Closed LightningStalker closed 10 years ago

LightningStalker commented 10 years ago

Hello again. I'm not sure if weather this is a bug or a feature, or maybe I'm just doing it wrong, but specifying a time of today produces the following output from ddiff.

ddiff: cannot make sense of `today ??:??' using the given input formats

Here is the actual command line I'm using.

$ ddiff --from-zone $TZ -f '%H:%M:%S' now 'today 17:39'

Specifying today's date as 2014-09-14 does work. It appears to be something with the 'today' functionality itself.

I recompiled from the latest git to see if it was something in the older version I was using, but 0.3.0.git39.79657eb is producing the same result.

Thanks.

hroptatyr commented 10 years ago

Hey, thanks for the report.

Yes, the syntax you describe is not supported. The today, now, yesterday, tomorrow short cuts are absolute and cannot be ``refined''. As a quick workaround you could:

$ ddiff --from-zone "${TZ}" -f '%H:%M:%S' now `dconv today`T17:39
12:34:36

i.e. do inplace command calls, which I think are more flexible than supporting refinement syntax, at the price of another process running. But this way you can also specify things that are 2 or more days from today (day before yesterday, day after tomorrow, etc.) the same way.

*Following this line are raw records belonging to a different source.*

(** * ksonnet [env] commands: add, rm, list, set

    A shallow embedding of [cmd/env.go] together with the environment
    registry it drives.  The command layer ([commonEnvFlags], [envAddCmd],
    [envRmCmd], [envListCmd], [envSetCmd] and the flag sets built by [init])
    follows the Go source line by line.  The packages [metadata] and
    [pkg/kubecfg] that the commands call into are not part of the sources at
    hand; they are modelled from the written specification and every such
    definition says so in its doc comment. *)

From Stdlib Require Import Ascii String.
From stdpp Require Import gmap strings list sorting.

Local Open Scope string_scope.
Local Open Scope list_scope.
Local Open Scope nat_scope.

(** ** Errors and results *)

(** The errors a command can return.  [ArityError] and
    [ConflictingFlagsError] carry the text that [fmt.Errorf] builds in
    [env.go]; [FlagNotDefined] is what [pflag.FlagSet.GetString] answers for
    a name that was never declared; [HostError] stands for a failure of
    [os.Getwd] or [metadata.Find].  The remaining constructors are the
    error kinds of the registry. *)
Inductive Err : Type :=
  | ArityError (msg : string)
  | ConflictingFlagsError (msg : string)
  | FlagNotDefined (flag : string)
  | HostError (msg : string)
  | ContextNotFoundError
  | ContextResolutionError
  | InvalidNameError (segment : string)
  | DuplicateEnvironmentError
  | EnvironmentNotFoundError
  | StoreIOError.
(** * Ren-C value cells, contexts, GOBs and the crypt / PNG natives

    A shallow embedding of the parts of the Ren-C sources that the
    specification's testable properties talk about:

    - [Quoted]  : %sys-quoted.h  (quote levels folded in the kind byte, or
                  kept in a singular array once deeper than three);
    - [Context] : %t-object.c    (Equal_Context, CT_Context and the APPEND
                  case of REBTYPE(Context));
    - [Gob]     : %mod-gob.c, %reb-gob.h (Map_Gob_Inner, map-gob-offset,
                  map-event, the GOB flags);
    - [Crypt]   : %mod-crypt.c   (checksum, aes-key, aes-stream);
    - [Png]     : %mod-lodepng.c (identify-png?, decode-png, encode-png);
    - [Image]   : %sys-image.h   (Init_Image_Black_Opaque);
    - [Append], [Copy], [Meta] : %t-object.c (Append_To_Context,
                  Copy_Context_Core_Managed, META-OF and SET-META).

    Machine integers are [Z] with the wrap-around written out, pointers are
    addresses into an explicit store, [fail (...)] is an error value, and
    the 32-bit floats of the GOB coordinates are a class of operations
    with IEEE 754 binary32 as an instance. *)

From Stdlib Require Import ZArith Lia Bool List.
From Stdlib Require SpecFloat.
From Stdlib.Strings Require Import Byte.
From stdpp Require Import base option list gmap.

Local Open Scope Z_scope.

(** ** Machine arithmetic shared by the modules *)

(** [REBCNT] / [REBLEN] is a 32-bit unsigned integer. *)
Definition to_REBCNT (z : Z) : Z := z mod 2 ^ 32.

(** [REBYTE] is an 8-bit unsigned integer. *)
Definition to_REBYTE (z : Z) : Z := z mod 256.

(** [REBINT] is a 32-bit signed integer (two's complement wrap). *)
Definition to_REBINT (z : Z) : Z := (z + 2 ^ 31) mod 2 ^ 32 - 2 ^ 31.

(** ** [fail (...)]: results that may be an error *)

Inductive Result (E A : Type) : Type :=
| Return (a : A)
| Fail (e : E).

Arguments Return {E A} a.
Arguments Fail {E A} e.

And it's consistent with stdin syntax (where I'd hate to support 'today 17:39' or similar because that makes the parsing really slow), i.e.

$ dseq -f '%F 17:39' 2014-09-13 today | ddiff now -f '%H:%M:%S'
-35:-30:-36
-11:-30:-36
12:29:24

Apart from the ugly triple minus signs in there, which is clearly a bug.

hroptatyr commented 10 years ago

Just to be clear, I didn't want to brush you or the feature request off; I'm just worried about the overall consistency of the tools, and changes like this are somewhat difficult to justify (be it to myself or other users), for instance if 'today 17:39' is supported then '2014-09-15 time' should be as well, turning today and time effectively into magic shortcuts, a few versions down the road and we have '2014-09-15 noon' or '2014-09-15 tea time' or 'month's first 17:39' (like the original Unix at(1) command).

Personally I find them (a) hard to remember and (b) their magic (to substitute for values) is completely identical to process substitution as I described above. So I'd definitely need more convincing were I to implement them (use cases, actual command lines that are now 10 times easier to produce/read, etc.).

So feel free to convince me :)

LightningStalker commented 10 years ago

I understand where you're coming from. The above does look like a good solution for this situation.

Thanks.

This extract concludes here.